Advocates of single-sex schooling claim that boys and girls learn differently because of differences between male and female brains. Two prominent advocates, Leonard Sax and Michael Gurian, have used alleged brain differences to justify sex-segregated schooling and different teaching methods for boys versus girls. (ACLU Women’s Rights Project, Boys’ Brains vs. Girls’ Brains: What Sex Segregation Teaches Students (2008).) However, neuroscientists have found little difference between the brains of male and female children, and where differences have been observed in adults, such differences “may result from a lifetime of sex-differentiated experiences[.]” (Halpern at 1706.)
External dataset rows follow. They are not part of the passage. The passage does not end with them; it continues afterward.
(** [result.expect(..)] and [option.expect(..)], and [expect_err]. *)
Definition expect_ok {A E} (r : result A E) : option A := result_ok r.
Definition expect_err {A E} (r : result A E) : option E :=
  match r with Err e => Some e | _ => None end.

(** [assert!(x.is_none())]. *)
Definition assert_none {A} (o : option A) : option unit :=
  match o with None => Some () | Some _ => None end.

(** [str::contains]. *)
Definition contains (s sub : string) : bool :=
  match String.index 0 sub s with Some _ => true | None => false end.

#[local] Instance CounterEvent_eq_dec : EqDecision Fixture.CounterEvent.
Proof. solve_decision. Defined.

(** The text of a JSON value, and [b"{}"]. *)
Definition json_text (v : Value) : bytes := bytes_unwrap_or_default (to_vec v).
Definition empty_object : bytes := json_text (json_obj []).

(** A value serialised and parsed again. *)
Definition through_json (v : Value) : option Value :=
  text ← from_utf8 (json_text v); expect_ok (from_str text).

(** [serde_json::to_string] of a value with derived serialisation, and its
    [from_str], into the type or into a plain [Value]; indexing a [Value]. *)
Definition to_string {X} {V : ValueSerde X} (x : X) : option string :=
  text ← expect_ok (to_text to_vec x); from_utf8 text.
Definition parse_as {X} {V : ValueSerde X} (text : string) : option X :=
  expect_ok (from_text (as_bytes text)).
Definition index (v : Value) (k : string) : Value := default Null (value_get v k).
(* ===== verification/ActorFacts.v ===== *)
(** Theorems about [Actor] and [Snapshot]: an actor's state is always the
    replay of a prefix of its stream, a command is decided on exactly the
    events that precede the ones it appends, the retry loop is bounded and
    never appends twice, and what the snapshot adds to and takes from this. *)
From S2P Require Import Prelude Std Deps Command Errors Aggregate Proto Event EventStore.
From S2P Require Import Client Snapshot Actor Codec Demo DemoApp EventFacts ClientFacts DiskFacts.
Open Scope N_scope.

Section replay.
Context {J : SerdeJson} {U : UuidOps} {T : Tonic}.
Context {Store : Type} {ES : EventStoreOps Store} {SS : EventStoreSpec to_proto_event Store}.
Context {A : Type} {AG : Aggregate A}.

(** The state a list of recorded events replays to. *)
Definition replay (l : list RecordedEvent) : ActorState A :=
  fold_events (mk_ActorState (agg_default A) None) l.

(** The actor's invariant: it is at some prefix [l] of its stream. *)
Definition actor_at (s : Store) (sid : Uuid) (l : list RecordedEvent) (a : ActorState A) : Prop :=
  l `prefix_of` stream_of to_proto_event s sid ∧ a = replay l.

Definition actor_ok (s : Store) (sid : Uuid) (a : ActorState A) : Prop :=
  ∃ l, actor_at s sid l a.

(** ** Lemmas *)

Lemma replay_app l1 l2 : replay (l1 ++ l2) = fold_events (replay l1) l2.
Proof. apply foldl_app. Qed.

Lemma stream_prefix_versions s sid l i r :
  l `prefix_of` stream_of to_proto_event s sid → l !! i = Some r →
  re_stream_version r = N.of_nat i.
Proof. intros Hl Hi. eapply (stream_versions to_proto_event), prefix_lookup_Some; done. Qed.

Lemma stream_prefix_bounded s sid l :
  l `prefix_of` stream_of to_proto_event s sid → N.of_nat (length l) ≤ u64_MAX.
Proof.
  intros Hl%prefix_length. pose proof (stream_bounded to_proto_event s sid). lia.
Qed.

(** The version of an actor counts the events behind it. *)
Lemma replay_version s sid l :
  l `prefix_of` stream_of to_proto_event s sid →
  st_version (replay l) =
  match l with [] => None | _ => Some (N.of_nat (length l) - 1) end.
Proof.
  intros Hl. destruct l as [|r l _] using rev_ind; [done|].
  rewrite replay_app. cbn. f_equal.
  erewrite (stream_prefix_versions _ _ _ (length l)); [|done|by apply list_lookup_middle].
  rewrite length_app. destruct (l ++ [r]) eqn:Hlr; [by destruct l|]. simpl. f_equal. lia.
Qed.

Lemma replay_next_version s sid l :
  l `prefix_of` stream_of to_proto_event s sid →
  next_version (st_version (replay l)) = N.of_nat (length l).
Proof.
  intros Hl. rewrite (replay_version s sid) by done.
  pose proof (stream_prefix_bounded _ _ _ Hl). destruct l; [done|].
  simpl in *. rewrite u64_add_small; lia.
Qed.

(** The version check of an append pins the stream down to [l]. *)
Lemma expected_ok_replay s sid l mid :
  l `prefix_of` stream_of to_proto_event s sid → l `prefix_of` mid →
  expected_ok (expected_version (replay l)) mid → mid = l.
Proof.
  intros Hl Hm. unfold expected_version. rewrite (replay_version s sid) by done.
  destruct l as [|r l]; simpl; [done|]. intros Hlen. symmetry.
  apply (prefix_length_eq _ _ mid); [done..|]. simpl. lia.
Qed.

(** Reading from the actor's version on yields exactly what it has not seen. *)
Lemma read_catches_up s sid l s' evs :
  l `prefix_of` stream_of to_proto_event s sid →
  read_stream s sid (N.of_nat (length l)) u64_MAX = (s', Ok evs) →
  (l ++ evs) `prefix_of` stream_of to_proto_event s' sid.
Proof.
  intros Hl (cur & Hc1 & Hc2 & ->)%(read_ok to_proto_event).
  pose proof (stream_prefix_bounded _ _ _ Hc2) as Hb.
  rewrite take_ge, Nat2N.id by (rewrite length_drop; lia).
  assert (l `prefix_of` cur) as [k ->] by (by etrans).
  by rewrite drop_app_length.
Qed.

Lemma actor_ok_grow s s' sid a :
  stream_of to_proto_event s sid `prefix_of` stream_of to_proto_event s' sid →
  actor_ok s sid a → actor_ok s' sid a.
Proof. intros H (l & Hl & ->). exists l. split; [by etrans|done]. Qed.
End replay.

Section execute.
Context {J : SerdeJson} {JL : SerdeJsonLaws} {U : UuidOps} {T : Tonic}.
Context {Store : Type} {ES : EventStoreOps Store} {SS : EventStoreSpec to_proto_event Store}.
Context {A : Type} {AG : Aggregate A} {AT : AdjacentlyTagged A}.
Abbreviation stream := (stream_of to_proto_event).

(** Recorded events that read back as the given domain events. *)
Definition reads_back (es : list (DomainEvent A)) (recs : list RecordedEvent) : Prop :=
  Forall2 (λ e r, decode_domain_event (A := A) r = Some e) es recs.

Lemma fold_events_reads_back (a : ActorState A) es recs :
  reads_back es recs → st_state (fold_events a recs) = foldl apply (st_state a) es.
Proof.
  intros H. revert a. induction H as [|e r es recs He _ IH]; intros a; [done|].
  simpl. rewrite IH. simpl. by rewrite He.
Qed.

Lemma encoded_reads_back ctx ty id g g' (es : list (DomainEvent A)) proposed recs :
  try_map_state (encode_domain_event ctx ty id) g es = (g', Ok proposed) →
  Forall2 recorded_as (to_proto_event <$> proposed) recs → reads_back es recs.
Proof.
  intros Henc%try_map_state_Ok Hrec. revert recs Hrec.
  induction Henc as [|e p es ps (s1 & s2 & He) _ IH]; intros recs Hrec;
    inversion Hrec; subst; constructor; [|by apply IH].
  by eapply decode_encode_domain_event.
Qed.

(** An accepted append: the stream was the actor's prefix, and the new
    state is the replay of the prefix with the recorded events behind it. *)
Lemma append_decided s sid l ctx ty id g g' (es : list (DomainEvent A)) proposed s' resp :
  l `prefix_of` stream s sid → es ≠ [] →
  try_map_state (encode_domain_event ctx ty id) g es = (g', Ok proposed) →
  append s sid (expected_version (replay (A := A) l)) proposed = (s', Ok resp) →
  stream s sid = l ∧
  ∃ recs, reads_back es recs ∧ (l ++ recs) `prefix_of` stream s' sid ∧
    mk_ActorState (foldl apply (st_state (replay (A := A) l)) es)
      (Some (last_stream_version resp)) = replay (l ++ recs).
Proof.
  intros Hl Hes Henc Happ.
  pose proof (try_map_state_Ok _ _ _ _ _ Henc) as Hlen%Forall2_length.
  apply (append_ok to_proto_event) in Happ as (mid & recs & Hm & He & Hr & Hs & Hv);
    [|by destruct es, proposed].
  apply (expected_ok_replay s sid) in He as ->; [|done|by etrans].
  split; [by apply (anti_symm prefix)|].
  exists recs. pose proof (encoded_reads_back _ _ _ _ _ _ _ _ Henc Hr) as Hback.
  split; [done|]. split; [done|].
  apply (replay_version (A := A)) in Hs. rewrite (replay_app l recs) in *.
  pose proof (fold_events_reads_back (replay l) _ _ Hback) as Hst.
  destruct (fold_events (replay l) recs) as [st v]; simpl in *. subst. f_equal.
  destruct (l ++ recs) eqn:Hlr.
  - apply app_eq_nil in Hlr as [_ ->]. by inversion Hback; subst.
  - f_equal. simpl in *. lia.
Qed.

(** What an execution means, for each outcome: a prefix [l] of the stream, at
    or behind the one the actor was at, on which the command was decided. *)
Definition decided (s' : Store) (sid : Uuid) (l0 : list RecordedEvent) (cmd : Command A)
    (a' : ActorState A) (r : result (list (DomainEvent A)) (ExecuteError (DomainError A)))
    : Prop :=
  ∃ l, l0 `prefix_of` l ∧ l `prefix_of` stream s' sid ∧
    match r with
    | Ok es => handle (st_state (replay l)) cmd = Ok es ∧
        ∃ recs, reads_back es recs ∧ (l ++ recs) `prefix_of` stream s' sid ∧
                a' = replay (l ++ recs)
    | Err (Domain e) => handle (st_state (replay l)) cmd = Err e ∧ a' = replay l
    | _ => a' = replay l
    end.

Lemma decided_mono s' sid l0 l1 cmd a' r :
  l0 `prefix_of` l1 → decided s' sid l1 cmd a' r → decided s' sid l0 cmd a' r.
Proof. intros ? (l & ? & H). exists l. split; [by etrans|done]. Qed.

Lemma execute_attempts_decided n s g l sid id cmd ctx s' g' a' r :
  l `prefix_of` stream s sid →
  execute_attempts n s g (replay l) sid id cmd ctx = (s', g', a', r) →
  stream s sid `prefix_of` stream s' sid ∧ decided s' sid l cmd a' r.
Proof.
  revert s g l; induction n as [|n IH]; intros s g l Hl; simpl.
  { intros; simplify_eq. split; [done|]. by exists l. }
  destruct (handle _ cmd) as [es|e|] eqn:Hh; [|intros; simplify_eq; split; [done|by exists l]..].
  destruct es as [|e0 es0].
  { intros; simplify_eq. split; [done|]. exists l. split_and!; [done..|].
    exists []. rewrite app_nil_r. split_and!; [constructor|done..]. }
  set (es := e0 :: es0) in *.
  destruct (try_map_state _ g es) as [g1 [proposed|e|]] eqn:Henc;
    [|intros; simplify_eq; split; [done|by exists l]..].
  destruct (append s sid _ proposed) as [s1 ar] eqn:Happ.
  pose proof (append_grows to_proto_event _ _ _ _ _ _ sid Happ) as Hg1.
  assert (l `prefix_of` stream s1 sid) as Hl1 by (by etrans).
  destruct ar as [resp|status|]; [| |intros; simplify_eq; split; [done|by exists l]].
  { intros; simplify_eq. split; [done|]. exists l. split_and!; [done..|].
    by eapply (append_decided s sid l _ _ _ _ _ es proposed). }
  destruct (code_is_failed_precondition status);
    [|intros; simplify_eq; split; [done|by exists l]].
  rewrite (replay_next_version s1 sid) by done.
  destruct (read_stream s1 sid _ u64_MAX) as [s2 rr] eqn:Hread.
  pose proof (read_grows to_proto_event _ _ _ _ _ _ sid Hread) as Hg2.
  destruct rr as [events|e|];
    [|intros; simplify_eq; split; [by etrans|exists l; split_and!; [done|by etrans|done]]..].
  apply read_catches_up in Hread; [|done]. rewrite <- replay_app. intros Hex.
  apply IH in Hex as [Hg3 Hd]; [|done]. split; [by do 2 (etrans; [done|])|].
  eapply decided_mono; [|done]. by apply prefix_app_r.
Qed.

(** ** Executing a command *)

(** C1: optimistic concurrency, as a linearisation point.  Whatever other
    writers append while the command runs, a command that succeeds was decided
    by [handle] on the state of some prefix [l'] of the stream, not older than
    the one the actor was at, and its events stand in the stream immediately
    behind [l']: no foreign event is between the decision and its effect.  The
    actor is left at the end of its own events. *)
Theorem execute_linearizable s sid l (a : ActorState A) g id cmd ctx s' g' a' es
    (Hat : actor_at s sid l a)
    (Hex : execute_with_retry s g a sid id cmd ctx = (s', g', a', Ok es)) :
  ∃ l' recs, l `prefix_of` l' ∧ handle (st_state (replay l')) cmd = Ok es ∧
    reads_back es recs ∧ actor_at s' sid (l' ++ recs) a'.
Proof.
  destruct Hat as [Hl ->].
  apply execute_attempts_decided in Hex as [_ (l' & H1 & _ & H3 & recs & H4 & H5 & H6)]; [|done].
  exists l', recs. done.
Qed.

(** A command that fails leaves the actor usable: whatever the error (or
    panic), its state is still the replay of a prefix of the stream, not older
    than before; and a domain error is the verdict of [handle] on exactly the
    state the actor is left with. *)
Lemma execute_error_keeps_state s sid l (a : ActorState A) g id cmd ctx s' g' a' r
    (Hat : actor_at s sid l a)
    (Hex : execute_with_retry s g a sid id cmd ctx = (s', g', a', r))
    (Herr : ∀ es, r ≠ Ok es) :
  ∃ l', l `prefix_of` l' ∧ actor_at s' sid l' a' ∧
    ∀ e, r = Err (Domain e) → handle (st_state a') cmd = Err e.
Proof.
  destruct Hat as [Hl ->].
  apply execute_attempts_decided in Hex as [_ (l' & H1 & H2 & H3)]; [|done].
  exists l'. split; [done|].
  destruct r as [es|[e| | | |]|]; [by destruct (Herr es)|destruct H3 as [H3 ->]|subst..];
    (split; [by split|]); naive_solver.
Qed.

Lemma actor_ok_execute s sid (a : ActorState A) g id cmd ctx s' g' a' r :
  actor_ok s sid a → execute_with_retry s g a sid id cmd ctx = (s', g', a', r) →
  actor_ok s' sid a'.
Proof.
  intros (l & Hl & ->) Hex.
  apply execute_attempts_decided in Hex as [_ (l' & H1 & H2 & H3)]; [|done].
  destruct r as [es|[e| | | |]|]; [destruct H3 as (_ & recs & _ & H4 & ->)|..];
    [by eexists|destruct H3 as [_ H3]|..]; by exists l'.
Qed.
End execute.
A three year case study of so-called "single gender academies" in California found that perceived gender differences amongst boys and girls led teachers to conduct classes differently, which in turn reinforced gender stereotypes. (Datnow, 2011.) For example, boys were perceived to be louder and more talkative, leading teachers to create a stricter environment in boys’ classes. Separating boys and girls during academic periods, but bringing students together during social periods, like lunch and recess, increased the risk that students themselves viewed members of the opposite sex in social and romantic terms, rather than intellectual terms.

Segregating classrooms to promote gender equity is problematic because single-sex schooling reinforces sex-stereotypes. We hope the committee will consider these concerns, as well as the legal peril of schools engaging this type of programming, and vote ought not to pass on LD 699.